Why does eigenvalue k of a regular graph of degree k have a multiplicity of one
By John Thompson
Motivation
There are lots of questions on here which link the "connectedness of a k regular graph and the multiplicity of its k eigenvalue", I understand their logic apart from the fact that they take for granted that the multiplicity of k for a connected graph is 1.
Question
How can I show eigenvalue k of a k regular graph has multiplicity of one, if it is connected?
Thoughts
It is clear that k is an eigenvalue of the eigenvector $\{1,1,\cdots,1\}$, it is also clear that vectors like $\{1,0,1,\cdots,1\}$ would have smaller eigenvalues. However what is not clear to me is why vectors like $\{1,0,2,1,\cdots,1\}$ couldn't in principle form an eigenvector.
$\endgroup$2 Answers
$\begingroup$Assume $(a_1, \ldots, a_n)$ is "another" eigenvector of eigenvalue $k$, i.e. the $a_i$ are not all equal and wlog. some are positive.

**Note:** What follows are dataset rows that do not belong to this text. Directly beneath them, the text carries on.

(** [many] in a world where the event has no listener. *)
Lemma many_registers (fuel : nat) w event (n L : nat)
  (Hn : 1 ≤ n)
  (Htidy : tidy w)
  (Hempty : scoped w event = [])
  (Hnew : Forall (passive w) (scoped w (EvStr "newListener")))
  (Hu : Forall (passive w) (unscoped w))
  (Hmax : (1 ≤ maxListeners_ (self w))%Z)
  (Hfuel : length (scoped w (EvStr "newListener")) + length (unscoped w) + 3
           < fuel) :
  ∃ wm a, Run.many fuel event (Z.of_nat n) (VFn L) w = Ret VEmitter wm
          ∧ counting_down event n L (funs w) (concat_operand w)
              (invocations L (calls wm)) a 0 wm.
Proof.
  unfold Run.many, many. rewrite (proj2 (Z.leb_gt _ _)) by lia.
  set (w1 := set_funs _ w).
  change (on (apply_function fuel) fuel) with (Run.on fuel).
  destruct (on_registers fuel w1 event (length (funs w)))
    as (w' & _ & Ht' & Hf' & Hsc & Hun & Hall & Hret).
  { exact Htidy. }
  { eapply Forall_impl; [exact Hnew|]. apply passive_more_funs. }
  { eapply Forall_impl; [exact Hu|]. apply passive_more_funs. }
  { change (scoped w1 (EvStr "newListener"))
      with (scoped w (EvStr "newListener")).
    change (unscoped w1) with (unscoped w). lia. }
  rewrite Hret.
  2:{ change (scoped w1 event) with (scoped w event). rewrite Hempty.
      simpl. exact Hmax. }
  cbn [bind].
  specialize (Hsc (splitNamespaces w1 event)).
  rewrite decide_True in Hsc by done.
  change (scoped_at w1 (splitNamespaces w1 event)) with (scoped w event)
    in Hsc.
  rewrite Hempty in Hsc. simpl in Hsc.
  destruct Ht' as (T1 & _ & T3).
  unfold scoped_at in Hsc.
  destruct (Trie.getKeyValue (listenersTree_ (self w'))
              (splitNamespaces w1 event)) as [a|] eqn:Ha; [|done].
  exists w', a. split; [done|].
  split; [exact Ha|]. split; [by eapply T1|]. split.
  { intros Hb. by apply (proj2 (T3 a Hb) (splitNamespaces w1 event)). }
  split; [|split; [|split]].
  - rewrite Hf'. simpl. do 3 f_equal. lia.
  - by rewrite decide_True by lia.
  - unfold concat_operand. rewrite Hall.
    change (all_ (self w1)) with (all_ (self w)).
    unfold unscoped, listenersAny in Hun. rewrite Hall in Hun.
    change (all_ (self w1)) with (all_ (self w)) in Hun.
    by destruct (all_ (self w)).
  - lia.
Qed.
(** * Recipes of the embedded package set and the build orchestrator core

    The five Conan recipes of the repository (cmsis, freertos,
    st67w6x_network_driver, stm32g4_hal_driver, arm-none-eabi-gcc) are
    translated method by method.  The orchestrator core that consumes them
    (dependency resolution, packaging engine, artifact acquisition and
    build-info composition) is not part of the repository's sources; it is
    modelled from its specification, each such definition saying so. *)

From Stdlib Require Import String Ascii List Bool Arith Lia Permutation.
From Stdlib Require Import Relations Relation_Operators OrdersEx.
From stdpp Require Import base gmap strings list.
Import ListNotations.
Open Scope string_scope.
Open Scope list_scope.

(* ------------------------------------------------------------------ *)
(** ** Python text: UTF-8 decoding and [str.strip] *)

(** A Python [str]: its sequence of Unicode code points. *)
Definition pystr := list N.

(** [str.isspace] on one code point: the characters of bidirectional
    class WS, B or S or of general category Zs, that is U+0009-U+000D,
    U+001C-U+001F, U+0020, U+0085, U+00A0, U+1680, U+2000-U+200A,
    U+2028, U+2029, U+202F, U+205F and U+3000. *)
Definition py_isspace (c : N) : bool :=
  ((9 <=? c) && (c <=? 13))%N || ((28 <=? c) && (c <=? 32))%N ||
  (c =? 133)%N || (c =? 160)%N || (c =? 5760)%N ||
  ((8192 <=? c) && (c <=? 8202))%N || (c =? 8232)%N || (c =? 8233)%N ||
  (c =? 8239)%N || (c =? 8287)%N || (c =? 12288)%N.

Fixpoint lstrip_chars (l : pystr) : pystr :=
  match l with
  | [] => []
  | c :: l' => if py_isspace c then lstrip_chars l' else l
  end.

(** [s.strip()]: leading and trailing whitespace removed. *)
Definition py_strip (s : pystr) : pystr :=
  rev (lstrip_chars (rev (lstrip_chars s))).

(** [lo <= b <= hi] for a byte [b]. *)
Definition in_range (lo hi : N) (b : ascii) : bool :=
  (lo <=? N_of_ascii b)%N && (N_of_ascii b <=? hi)%N.

(** Python's strict ["utf-8"] codec (RFC 3629, table 3-7 of Unicode):
    [None] is the [UnicodeDecodeError] it raises on an invalid start
    byte, an invalid or missing continuation byte, an overlong form, a
    surrogate or a code point beyond U+10FFFF. *)
Fixpoint utf8_decode (bs : list ascii) : option pystr :=
  match bs with
  | [] => Some []
  | b0 :: r =>
      let n0 := N_of_ascii b0 in
      if (n0 <? 128)%N then option_map (cons n0) (utf8_decode r)
      else if in_range 194 223 b0 then
        match r with
        | b1 :: r1 =>
            if in_range 128 191 b1
            then option_map (cons ((n0 - 192) * 64 + (N_of_ascii b1 - 128))%N)
                   (utf8_decode r1)
            else None
        | _ => None
        end
      else if in_range 224 239 b0 then
        let lo1 := if (n0 =? 224)%N then 160%N else 128%N in
        let hi1 := if (n0 =? 237)%N then 159%N else 191%N in
        match r with
        | b1 :: b2 :: r2 =>
            if in_range lo1 hi1 b1 && in_range 128 191 b2
            then option_map (cons ((n0 - 224) * 4096 + (N_of_ascii b1 - 128) * 64
                                   + (N_of_ascii b2 - 128))%N)
                   (utf8_decode r2)
            else None
        | _ => None
        end
      else if in_range 240 244 b0 then
        let lo1 := if (n0 =? 240)%N then 144%N else 128%N in
        let hi1 := if (n0 =? 244)%N then 143%N else 191%N in
        match r with
        | b1 :: b2 :: b3 :: r3 =>
            if in_range lo1 hi1 b1 && in_range 128 191 b2 && in_range 128 191 b3
            then option_map (cons ((n0 - 240) * 262144 + (N_of_ascii b1 - 128) * 4096
                                   + (N_of_ascii b2 - 128) * 64 + (N_of_ascii b3 - 128))%N)
                   (utf8_decode r3)
            else None
        | _ => None
        end
      else None
  end.

(* ------------------------------------------------------------------ *)
(** ** Recipe folders and [conan.tools.files.load] *)

(** A recipe folder: file name to the file's bytes, a [string] read as
    its sequence of 8-bit characters ([None]: no such file). *)
Definition folder := string -> option string.

Inductive load_error :=
| FileNotFound (path : string)
| UnicodeDecodeError (path : string).
(** * freud neighbor-query engine: NeighborBond and the LinkCell cell list

    A shallow embedding of [NeighborBond.h] and [LinkCell.cc] of the freud
    locality module, with the properties of the neighbor-query
    specification stated and proved over it.

    Conventions of the embedding:
    - [float] is IEEE 754 binary32, as the [spec_float] of the Standard
      Library with the operations taken at precision 24 and exponent bound
      128; comparisons are the IEEE ones, so a NaN compares false with
      everything, itself included, and the two zeros compare equal;
    - [unsigned int] is a [Z] in [0, 2^32) with the wrap-around written out
      where the code does arithmetic on it. *)

From Stdlib Require Import ZArith List Bool Lia Permutation Sorted.
From Stdlib Require String.
Import String.StringSyntax.
Delimit Scope string_scope with string.
From Stdlib Require Import Floats.SpecFloat.
Import ListNotations.
Local Open Scope Z_scope.

(* ================================================================== *)
(** * Definitions *)
(* ================================================================== *)

(** ** binary32 arithmetic *)

Definition float := spec_float.

Definition prec32 : Z := 24.
Definition emax32 : Z := 128.

Definition fmul (a b : float) : float := SFmul prec32 emax32 a b.
Definition fdiv (a b : float) : float := SFdiv prec32 emax32 a b.
Definition fadd (a b : float) : float := SFadd prec32 emax32 a b.
Definition fsub (a b : float) : float := SFsub prec32 emax32 a b.
Definition fsqrt (a : float) : float := SFsqrt prec32 emax32 a.

(** The C++ comparison operators on floats. *)
Definition feq (a b : float) : bool := SFeqb a b.
Definition fne (a b : float) : bool := negb (SFeqb a b).
Definition flt (a b : float) : bool := SFltb a b.
Definition fgt (a b : float) : bool := SFltb b a.

Definition is_nan (a : float) : bool :=
  match a with S754_nan => true | _ => false end.

(** Conversion of an integer to binary32 (round to nearest, ties to even). *)
Definition float_of_Z (n : Z) : float := binary_normalize prec32 emax32 n 0 false.

(** ** Three-component vectors ([vec3<T>] of VectorMath.h) *)

Record vec3 (T : Type) : Type := mk_vec3 { vx : T; vy : T; vz : T }.
Arguments mk_vec3 {T} _ _ _.
Arguments vx {T} _.
Arguments vy {T} _.
Arguments vz {T} _.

Let $a=\max\{a_i\}$. Then by connectedness, there exists a vertex with value $a$ having a neighbour of value $b< a$ (you find such an edge by walking from an arbitrary vertex with value $a$ to a vertex with value $b\ne a$; such a walk exists by connectedness and there must be a first time that the path "leaves" $a$). Then the sum of the neighbours of this vertex is at most $(k-1)a+b<ka$.
$\endgroup$ 2 $\begingroup$$k$ is the spectral radius of the adjacency matrix, and thanks to Perron Frobenius Theorem, it is simple if the graph is connected, that is, the matrix is irriducible.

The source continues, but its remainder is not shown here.